Brownstein's pioneered the creation of Computational epidemiology and E-epidemiology- utilizing diverse digital data sources to understand populations. He has published 200 peer-reviewed papers, all focused on new methods and applications in public health surveillance. Overall, his research agenda aims to facilitate the control and prevention of disease through better epidemiologic understanding of factors influencing disease risk, improved practice of public health and engaging the public around critical health issues. As part of this work, he has built and maintains several patient facing public health systems, including HealthMap, an internet-based global infectious disease intelligence system.

During the H1N1 pandemic, his research made important contributions to our understanding of the emergence of the virus in Mexico and its subsequent global spread.

His work is credited with supporting early detection and surveillance of Cholera in 2010, Ebola in 2014, Zika in 2015. His work has led to the application of crowdsourcing in health; a field termed "participatory epidemiology". . His work has been funded from diverse array of sources including The U.S. Department of Defense, Google.org and the National Institutes of Health (NIH). Along with Sachin H. Jain he coined the term "Digital Phenotype" in a seminal paper in Nature Biotechnology.

On December 30, 2019, the HealthMap system led by Brownstein was the first electronic disease surveillance program to issue an alert for an unknown pneumonia in Wuhan, China. Following identification of the SARS-CoV-2 virus and COVID-19 disease, Brownstein coauthored numerous papers on nopharmaceutical interventions, socioeconomic disparities, and participatory surveillance related to the global pandemic. Brownstein also coauthored a controversial paper that analyzed satellite image data and search engine traffic data and speculated that COVID-May 19 have started as early as Fall 2019 in Wuhan. This claim received widespread media coverage including reports and an academic commentary that questioned the academic rigour of the study. Brownstein also published one of the first empirical manuscripts that showed the usage of face masks were effective at decreasing the spread of SARS-CoV-2 in the U.S. population.

=== Vaccines.gov ===
In 2009, in response to the H1N1 pandemic, Google.org launched a web application to help people find their closest vaccination site.
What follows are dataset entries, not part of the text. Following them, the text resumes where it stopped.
(* ===== verification/Sending.v ===== *)
(** * Sending: what [send] and [deleteMessage] do to the tables and the rooms

    Properties of Messages.v: the functional behaviour of sending a message on every
    branch, the dispatch to the members, and the deletion of a message. *)
From Stdlib Require Import String.
From S2P Require Import Prelude JsString Json Effects Errors Redis Schema World Samples Crypto RedisSession.
From S2P Require Import RedisCache Socket ChannelMembers Messages Users Srp Footprint DbStep Exclusive System Invariants.
From stdpp Require Import base list strings.

Local Open Scope string_scope.
Local Open Scope Z_scope.
Local Open Scope list_scope.

Section Send.
Context {R : Redis} {E : Env} {C : Crypto}.

(** ** Storing a message *)

(** The row of the message is added, its channel shows it as the last one, and of all the
    memberships that of the sender in this channel, and no other, is marked as having read
    it; nothing else changes. *)
Definition stored (input : SendMessageInput) (row : MessageRow) (d d' : Db) : Prop :=
  ∃ n now now',
    row = new_message input (max_sequence (channel_messages (si_channelId input) d) + 1) n ∧
    insert_message d row = Ok (messages d ++ [row]) ∧
    d' = d <| messages := messages d ++ [row] |>
           <| channels := map (λ c, if decide (c_id c = si_channelId input)
                then c <| c_lastMessageId := Some (m_id row) |> <| c_lastMessageAt := Some (m_createdAt row) |> <| c_updatedAt := now |>
                else c) (channels d) |>
           <| memberships := map (λ m, if decide (mb_userId m = si_userId input ∧ mb_channelId m = si_channelId input)
                then m <| mb_lastReadMessageId := Some (m_id row) |> <| mb_lastReadAt := Some now' |> else m) (memberships d) |>.

Lemma stored_writes input row now now' d :
  mark_own_read (si_userId input) (si_channelId input) row now'
    (touch_channel (si_channelId input) row now (d <| messages := messages d ++ [row] |>)) =
  d <| messages := messages d ++ [row] |>
    <| channels := map (λ c, if decide (c_id c = si_channelId input)
         then c <| c_lastMessageId := Some (m_id row) |> <| c_lastMessageAt := Some (m_createdAt row) |> <| c_updatedAt := now |>
         else c) (channels d) |>
    <| memberships := map (λ m, if decide (mb_userId m = si_userId input ∧ mb_channelId m = si_channelId input)
         then m <| mb_lastReadMessageId := Some (m_id row) |> <| mb_lastReadAt := Some now' |> else m) (memberships d) |>.
Proof.
  unfold mark_own_read, touch_channel. cbn [channels memberships modify_field].
  rewrite (update_where_decide (λ c, c_id c = si_channelId input)) by (intros c; apply bool_decide_eq_true).
  rewrite (update_where_decide (λ m, mb_userId m = si_userId input ∧ mb_channelId m = si_channelId input)); [done|].
  intros m. unfold is_membership. by rewrite andb_true_iff, !bool_decide_eq_true.
Qed.

Lemma wp_insert_in_transaction input (w : World) :
  wp (insert_in_transaction input) (λ o w', if o is Ok row then stored input row (w_db w) (w_db w') else True) w.
Proof.
  unfold insert_in_transaction, nextSequence, insert_new_message. wp_steps. apply wp_query; [done|].
  wp_steps. apply wp_query; [done|]. wp_steps. apply wp_statement; [done|]. intros row d1 H1. case_match eqn:Hi; simplify_eq.
  pose proof (insert_row_ok _ _ _ _ _ _ Hi) as (Ht & _). wp_steps.
  apply wp_statement; [done|]. intros ? ? [= <- <-]. wp_steps. apply wp_statement; [done|]. intros ? ? [= <- <-]. wp_steps.
  subst. do 3 eexists. split; [done|]. split; [done|]. apply stored_writes.
Qed.

Definition stores (input : SendMessageInput) (d : Db) (o : outcome thrown MessageRow) (w' : World) : Prop :=
  match o with Ok row => stored input row d (w_db w') | Err _ => w_db w' = d end.

Lemma wp_insert_once input (w : World) : wp (transaction (insert_in_transaction input)) (stores input (w_db w)) w.
Proof. apply wp_transaction. eapply wp_mono; [apply wp_insert_in_transaction|]. by intros [row|e] w'. Qed.

Lemma wp_insertWithSequence input (w : World) : wp (insertWithSequence input) (stores input (w_db w)) w.
Proof.
  unfold insertWithSequence. generalize MAX_SEQUENCE_RETRIES as k. intros k. revert w.
  induction k as [|k IH]; intros w; cbn [insert_attempts]; [done|]. apply wp_catch.
  eapply wp_mono; [apply wp_insert_once|]. intros [row|e] w1 H1; [done|]. simpl in H1. rewrite <-H1. case_match; [apply IH|done].
Qed.

Definition signed (input : SendMessageInput) (publicKeySign : string) : bool :=
  (si_signature input === "") || (publicKeySign === "") ||
  match ed25519_verify (utf8 (si_channelId input +:+ ":" +:+ si_encryptedContent input))
          (from_base64 (si_signature input)) (from_base64 publicKeySign) with Some b => b | None => false end.

(** Who may send what: within the limits, a member of a live channel, correctly signed. *)
Definition may_send (input : SendMessageInput) (user : UserRow) (channel : ChannelRow) (d : Db) : Prop :=
  assertSendLimits input = None ∧ sender_row (si_userId input) (si_channelId input) d = Some (user, channel) ∧
  c_isArchived channel = false ∧ signed input (u_publicKeySign user) = true.

Lemma wp_check_signature input key (w : World) :
  wp (check_signature input key) (λ o w', w' = w ∧ (o = Ok tt ↔ signed input key = true)) w.
Proof.
  unfold check_signature, signed. case_match eqn:H1; [by wp_steps|]. simpl. case_match; [case_match|]; by wp_steps.
Qed.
The free portal partnered with pharmacy chains and vaccine providers to provide real-time availability of seasonal influenza and H1N1 vaccinations. In 2012, this vaccine-finding system merged with the Healthmap team to become VaccineFinder.org where, under Brownstein's leadership, it would expand to include a more diverse selection of vaccines and providers. During the COVID-19 pandemic, the system would expand further to include all US providers of the SARS-CoV-2 vaccine. In partnership with the Centers for Disease Control and Prevention and the US Department of Health and Human Services, Brownstein's team transitioned VaccineFinder to power the newly announced US government SARS-CoV-2 vaccine-finding website, Vaccines.gov. The revamped and rebranded website included a Spanish mirror site (Vacunas.gov), a 24/7 hotline and text-messaging assistance service.

===Other Efforts===
Brownstein is co-founder of Epidemico a commercial spinoff of Boston Children's Hospital that was acquired by Booz Allen Hamilton in 2014.

He is also the official advisor to Uber on healthcare applications where he started the UberHealth initiative. From that work, he founded the company Circulation which was acquired by Logisticare in 2018.

He joined ABC News as a Medical Contributor as part of their COVID-19 pandemic coverage. He won an Emmy as part of the team behind the ABC special The Shot: Race for the Vaccine, a documentary on the making of the COVID vaccine.